When Identity Finder Finds Identities!

Posted: September 4, 2013

“Shred it All” is a good motto for the Association of Sauerkraut Makers, but a poor choice for Identity Finder users. When is the right time to shred, and when is it better to ignore, and why should you care?

As we all know, Penn State requires computers be routinely scanned to identify and remove Personally Identifiable Information (PII). With the newest versions of Identity Finder (IDF), all computers in the College should be automatically scanning for PII every few weeks. After the scan, IDF presents to you a list – often a long list – of instances that the software has determined just might be sensitive data. Once this report is presented it becomes your duty to clear the screen…and it is very important to take care in the way that you react to the list.

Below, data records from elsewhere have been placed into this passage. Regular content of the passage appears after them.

(* ===== verification/Threads.v ===== *)
(** * Threads over locks

    Operations written at the grain of their [lock()] calls, for a component
    whose state [S] is protected by mutexes named by [L]: how threads of such
    operations interleave, when they are deadlocked, and why threads that take
    their locks in one order never are. *)
From S2P Require Import Prelude Effects.

Section Threads.
Context {L St : Type} `{EqDecision L}.

(** What a thread does between two scheduling points. *)
Inductive LockE : Type -> Type :=
| Lock (l : L) : LockE unit
| Unlock (l : L) : LockE unit
| Touch {X} (f : St -> X * St) : LockE X.

Definition lock_ (l : L) : prog LockE unit := Vis (Lock l) Ret.
Definition unlock_ (l : L) : prog LockE unit := Vis (Unlock l) Ret.
Definition touch {X} (f : St -> X * St) : prog LockE X :=
  Vis (Touch f) Ret.

(** An operation that takes one lock and does all its work under it. *)
Definition under {X} (l : L) (f : St -> X * St)
  : prog LockE X :=
  do _ <- lock_ l; do x <- touch f; do _ <- unlock_ l; Ret x.

(** The guards are dropped. *)
Fixpoint unlock_all (ls : list L) : prog LockE unit :=
  match ls with [] => Ret tt | l :: ls' => do _ <- unlock_ l; unlock_all ls' end.

(** [lock().map_err(|_| e)?] under the guards [held]: a poisoned mutex is an
    error, which drops all of them. *)
Definition lock_or {A X Er} (e : Er) (l : L) (m : St -> Mutex A) (held : list L)
    (k : prog LockE (res X Er)) : prog LockE (res X Er) :=
  do _ <- lock_ l;
  do bad <- touch (fun st => (poisoned (m st), st));
  if bad : bool then do _ <- unlock_all (l :: held); Ret (Err e) else k.

(** ** Interleaving at the locks *)

(** The locks held by some thread, and the state they protect. *)
Definition Locked := (list L * St)%type.

(** One step of one thread; [None]: it has finished, or waits for a lock. *)
Definition thread_step {A} (p : prog LockE A) (c : Locked) : option (prog LockE A * Locked) :=
  match p with
  | Ret _ => None
  | Vis e k =>
      match e in LockE X return (X -> prog LockE A) -> option (prog LockE A * Locked) with
      | Lock l => fun k => if decide (l ∈ c.1) then None else Some (k tt, (l :: c.1, c.2))
      | Unlock l => fun k => Some (k tt, (filter (fun l' => l' <> l) c.1, c.2))
      | Touch f => fun k => let '(x, st) := f c.2 in Some (k x, (c.1, st))
      end k
  end.

Definition finished {A} (p : prog LockE A) : bool :=
  match p with Ret _ => true | Vis _ _ => false end.

Inductive pool_step {A} : list (prog LockE A) * Locked -> list (prog LockE A) * Locked -> Prop :=
| pool_step_at i ps c p p' c' :
    ps !! i = Some p -> thread_step p c = Some (p', c') ->
    pool_step (ps, c) (<[i := p']> ps, c').

(** Some thread has not finished, and no thread can move. *)
Definition deadlocked {A} (s : list (prog LockE A) * Locked) : Prop :=
  (exists p, p ∈ s.1 /\ finished p = false) /\ forall s', ~ pool_step s s'.

(** Run a schedule, for witnesses. *)
Fixpoint pool_run {A} (sched : list nat) (s : list (prog LockE A) * Locked)
  : list (prog LockE A) * Locked :=
  match sched with
  | [] => s
  | i :: sched' =>
      match s.1 !! i with
      | Some p => match thread_step p s.2 with
                  | Some (p', c') => pool_run sched' (<[i := p']> s.1, c')
                  | None => pool_run sched' s
                  end
      | None => pool_run sched' s
      end
  end.

Lemma pool_run_steps {A} sched (s : list (prog LockE A) * Locked) :
  rtc pool_step s (pool_run sched s).
Proof.
  revert s. induction sched as [|i sched IH]; intros [ps c]; simpl; [done|].
  destruct (ps !! i) as [p|] eqn:Hi; [|apply IH].
  destruct (thread_step p c) as [[p' c']|] eqn:Hp; [|apply IH].
  eapply rtc_l; [|apply IH]. by econstructor.
Qed.

(** ** A thread alone is the operation *)
Definition alone : handler LockE St := fun X e st =>
  match e in LockE X return X * St with
  | Lock _ | Unlock _ => (tt, st)
  | Touch f => f st
  end.

Lemma under_alone {X} l (f : St -> X * St) st :
  run alone (under l f) st = f st.
Proof. simpl. by destruct (f st). Qed.


(** ** Threads that take locks in one order *)
Section Order.
Context (rank : L -> Z).

Definition lock_cond {X} (e : LockE X) (c : X -> list L -> Prop) : list L -> Prop :=
  match e in LockE X return (X -> list L -> Prop) -> list L -> Prop with
  | Lock l => fun c H => (forall l', l' ∈ H -> rank l' < rank l) /\ c tt (l :: H)
  | Unlock l => fun c H => l ∈ H /\ c tt (filter (fun l' => l' <> l) H)
  | Touch f => fun c H => forall x, c x H
  end c.

(** [ordered p H]: holding [H], [p] only takes locks above those it holds and
    ends holding nothing. *)
Fixpoint ordered {A} (p : prog LockE A) : list L -> Prop :=
  match p with
  | Ret _ => fun H => H = []
  | Vis e k => lock_cond e (fun x => ordered (k x))
  end.

Lemma under_ordered {X} l (f : St -> X * St) :
  ordered (under l f) [].
Proof.
  simpl. split; [by intros ? ?%not_elem_of_nil|]. intros x.
  split; [by apply list_elem_of_singleton|]. by rewrite filter_cons_False by naive_solver.
Qed.

Lemma ordered_map {A B} (f : A -> B) (p : prog LockE A) H0 :
  ordered p H0 -> ordered (pmap f p) H0.
Proof.
  revert H0. induction p as [a|X e k IH]; intros H0; simpl; [done|].
  destruct e; simpl.
  - intros [? ?]. split; [done|]. by apply IH.
  - intros [? ?]. split; [done|]. by apply IH.
  - intros Ho x. by apply IH.
Qed.
(** Every thread is ordered from what it holds, the lock table is what the
    threads hold, and no lock has two holders. *)
Definition pool_inv {A} (s : list (prog LockE A) * Locked) : Prop :=
  exists Hs : list (list L),
    Forall2 ordered s.1 Hs /\
    (forall l, l ∈ s.2.1 <-> exists i H, Hs !! i = Some H /\ l ∈ H) /\
    (forall l i j H H', Hs !! i = Some H -> Hs !! j = Some H' -> l ∈ H -> l ∈ H' -> i = j).

Section PoolFacts.
Context {A : Type}.
Implicit Types s : list (prog LockE A) * Locked.

Lemma pool_inv_start (ps : list (prog LockE A)) st :
  Forall (fun p => ordered p []) ps -> pool_inv (ps, ([], st)).
Proof.
  intros Hp. exists (replicate (length ps) []). simpl. split; [|split].
  - apply Forall2_same_length_lookup_2; [by rewrite length_replicate|].
    intros i p H1 Hi [-> _]%lookup_replicate. by apply (Forall_lookup_1 _ _ _ _ Hp Hi).
  - intros l. split; [by intros ?%not_elem_of_nil|].
    by intros (i & H1 & [-> _]%lookup_replicate & ?%not_elem_of_nil).
  - by intros l i j H1 H2 [-> _]%lookup_replicate _ ?%not_elem_of_nil.
Qed.

(** The invariant after thread [i] moved and now holds [H']. *)
Lemma pool_inv_update (ps : list (prog LockE A)) (Hs : list (list L)) i p' H' held st :
  Forall2 ordered ps Hs -> is_Some (Hs !! i) -> ordered p' H' ->
  (forall l, l ∈ held <-> exists j H, <[i := H']> Hs !! j = Some H /\ l ∈ H) ->
  (forall l j H, Hs !! j = Some H -> j <> i -> l ∈ H -> l ∈ H' -> False) ->
  (forall l i j H H', Hs !! i = Some H -> Hs !! j = Some H' -> l ∈ H -> l ∈ H' -> i = j) ->
  pool_inv (<[i := p']> ps, (held, st)).
Proof.
  intros HF [Hi Hlook] Hp' Hheld Hdis Hone. exists (<[i := H']> Hs). simpl.
  split; [by apply Forall2_insert|]. split; [done|].
  assert (i < length Hs)%nat as Hlt by (by eapply lookup_lt_Some).
  intros l a b Ha Hb. rewrite !list_lookup_insert_Some.
  intros [(<- & <- & _)|[? ?]] [(<- & <- & _)|[? ?]] ? ?; [done| | |by eapply Hone].
  - exfalso. by eapply (Hdis l b Hb).
  - exfalso. by eapply (Hdis l a Ha).
Qed.

Lemma pool_inv_step s s' : pool_inv s -> pool_step s s' -> pool_inv s'.
Proof.
  intros (Hs & HF & Hheld & Hone) Hstep. destruct Hstep as [i ps c p p' c' Hi Hp].
  destruct (Forall2_lookup_l _ _ _ _ _ HF Hi) as (H0 & HH & Ho). simpl in *.
  assert (i < length Hs)%nat as Hlt by (by eapply lookup_lt_Some).
  destruct p as [a|X e k]; [discriminate Hp|]. destruct c as [held st].
  destruct e as [l|l|X f]; simpl in *.
  - destruct (decide (l ∈ held)) as [|Hl]; [discriminate Hp|]. injection Hp as <- <-.
    destruct Ho as [_ Ho]. eapply pool_inv_update; eauto.
    + intros l'. rewrite elem_of_cons, Hheld. split.
      * intros [->|(j & H1 & Hj & ?)].
        -- exists i, (l :: H0). rewrite list_lookup_insert_eq by done. split; [done|set_solver].
        -- destruct (decide (j = i)) as [->|].
           ++ exists i, (l :: H0). rewrite list_lookup_insert_eq by done.
              assert (H1 = H0) as -> by congruence. split; [done|set_solver].
           ++ exists j, H1. by rewrite list_lookup_insert_ne.
      * intros (j & H1 & Hj & ?). apply list_lookup_insert_Some in Hj as [(<- & <- & _)|[? ?]].
        -- set_solver.
        -- right. eauto.
    + intros l' j H1 Hj ? ? [->|?]%elem_of_cons.
      * apply Hl, Hheld. eauto.
      * assert (j = i) by (by eapply Hone). done.
  - injection Hp as <- <-. destruct Ho as [Hin Ho]. eapply pool_inv_update; eauto.
    + intros l'. rewrite list_elem_of_filter, Hheld. split.
      * intros (Hne & j & H1 & Hj & ?). destruct (decide (j = i)) as [->|].
        -- exists i, (filter (fun l0 => l0 <> l) H0). rewrite list_lookup_insert_eq by done.
           assert (H1 = H0) as -> by congruence. split; [done|]. by apply list_elem_of_filter.
        -- exists j, H1. by rewrite list_lookup_insert_ne.
      * intros (j & H1 & Hj & Hl'). apply list_lookup_insert_Some in Hj as [(<- & <- & _)|[? ?]].
        -- apply list_elem_of_filter in Hl' as [? ?]. eauto.
        -- split; [|eauto]. intros ->. assert (i = j) by (by eapply Hone). done.
    + intros l' j H1 Hj ? ? [_ ?]%list_elem_of_filter.
      assert (j = i) by (by eapply Hone). done.
  - destruct (f st) as [x st'] eqn:Hf. injection Hp as <- <-. eapply pool_inv_update; eauto.
    intros l. by rewrite Hheld, list_insert_id.
Qed.

Lemma pool_inv_steps s s' : pool_inv s -> rtc pool_step s s' -> pool_inv s'.
Proof. intros Hi Hr. induction Hr; eauto using pool_inv_step. Qed.

Lemma stuck_waits i (ps : list (prog LockE A)) c p :
  (forall s', ~ pool_step (ps, c) s') -> ps !! i = Some p -> finished p = false ->
  exists l k, p = Vis (Lock l) k /\ l ∈ c.1.
Proof.
  intros Hno Hi Hf. assert (thread_step p c = None) as Hs.
  { destruct (thread_step p c) as [[p' c']|] eqn:Hp; [|done].
    exfalso. eapply Hno. by econstructor. }
  destruct p as [a|X e k]; [discriminate Hf|]. destruct e as [l|l|X f]; simpl in Hs.
  - destruct (decide (l ∈ c.1)); [eauto|discriminate Hs].
  - discriminate Hs.
  - by destruct (f c.2).
Qed.

(** Nobody is deadlocked: a held lock has a holder that waits for a higher one,
    and the ranks are bounded. *)
Lemma pool_inv_live (top : Z) s :
  (forall l, rank l <= top) -> pool_inv s -> ~ deadlocked s.
Proof.
  intros Htop (Hs & HF & Hheld & Hone) [(p & Hp & Hf) Hno]. destruct s as [ps c]. simpl in *.
  assert (Hup : forall l, l ∈ c.1 -> exists l', l' ∈ c.1 /\ rank l < rank l').
  { intros l (i & H0 & Hi & Hl)%Hheld.
    destruct (Forall2_lookup_r _ _ _ _ _ HF Hi) as (q & Hq & Ho).
    assert (finished q = false) as Hfq.
    { destruct q; [|done]. simpl in Ho. subst. by apply not_elem_of_nil in Hl. }
    destruct (stuck_waits _ _ _ _ Hno Hq Hfq) as (l' & k & -> & Hl').
    exists l'. split; [done|]. by apply Ho. }
  assert (Hnone : forall n l, l ∈ c.1 -> top - rank l < Z.of_nat n -> False).
  { induction n as [|n IH]; intros l Hl Hn; [specialize (Htop l); lia|].
    destruct (Hup l Hl) as (l' & Hl' & ?). apply (IH l' Hl'). lia. }
  apply list_elem_of_lookup in Hp as [i Hi].
  destruct (stuck_waits _ _ _ _ Hno Hi Hf) as (l & k & _ & Hl).
  apply (Hnone (Z.to_nat (top - rank l + 1)) l Hl). specialize (Htop l). lia.
Qed.
End PoolFacts.

Lemma ordered_bind {A B} (p : prog LockE A) (f : A -> prog LockE B) H0 :
  ordered p H0 -> (forall a, ordered (f a) []) -> ordered (pbind p f) H0.
Proof.
  intros Hp Hf. revert H0 Hp. induction p as [a|X e k IH]; intros H0; simpl.
  - intros ->. apply Hf.
  - destruct e; simpl.
    + intros [? ?]. split; [done|]. by apply IH.
    + intros [? ?]. split; [done|]. by apply IH.
    + intros Ho x. by apply IH.
Qed.
End Order.
End Threads.

(** Solves [ordered] for a thread that holds at most two locks. *)
Ltac held :=
  repeat first
    [ progress intros | done | set_solver
    | match goal with
      | |- _ /\ _ => split
      | |- ordered _ (if ?b then _ else _) _ => destruct b; simpl
      | |- ordered _ (match ?o with _ => _ end) _ => destruct o; simpl
      | H : _ ∈ [] |- _ => by apply not_elem_of_nil in H
      | H : _ ∈ [_] |- _ => apply list_elem_of_singleton in H as ->; simpl; lia
      end ].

Shredding everything is not a good plan, and neither is ignoring everything. A document that has been shredded by Identity Finder cannot be restored. Click through your results and identify those instances where true PII is found. Shred, Scrub or manually clean those specific documents. Perhaps you made a credit card purchase using your computer at work or a direct payment message arrived containing back account information. You and Penn State both want this information to be removed from your computer, and shredding, scrubbing or cleaning is the best option.

Identity Finder will also find instances where something could be PII, but when you look at the series of numbers and the context in which it is used, you are assured that it is not PII. This is the proper time to use the Ignore button. You can ignore just one instance of suspected PII from a file by using the Ignore Match option, or you can ignore the entire file (if multiple instances are identified in the same file) by selecting the Ignore Location option. In future scans, IDF will ignore this instance or file and move on to the other documents to be scanned, saving you the trouble of seeing this item again.

Wholesale, indiscriminate shredding can - and has - led to the loss of important system files and data files which results in frustration and down time. Wholesale, indiscriminate use of the ignore options can - and has - led to the compromise of people’s private information – your colleagues information or possibly even your own, leading to frustration, down time and perhaps University sanctions. Careful and appropriate use of both options can - and has - led to happy users, IT Staff and administrators.

More information on Identity Finder and remediation of results can be found on this web page: http://agsci.psu.edu/it/how-to/quick-reference-about-idf-remediation

As always, your Support and Consulting Teams are standing by to help you make the right call when you’re faced with results that have no clear meaning to you.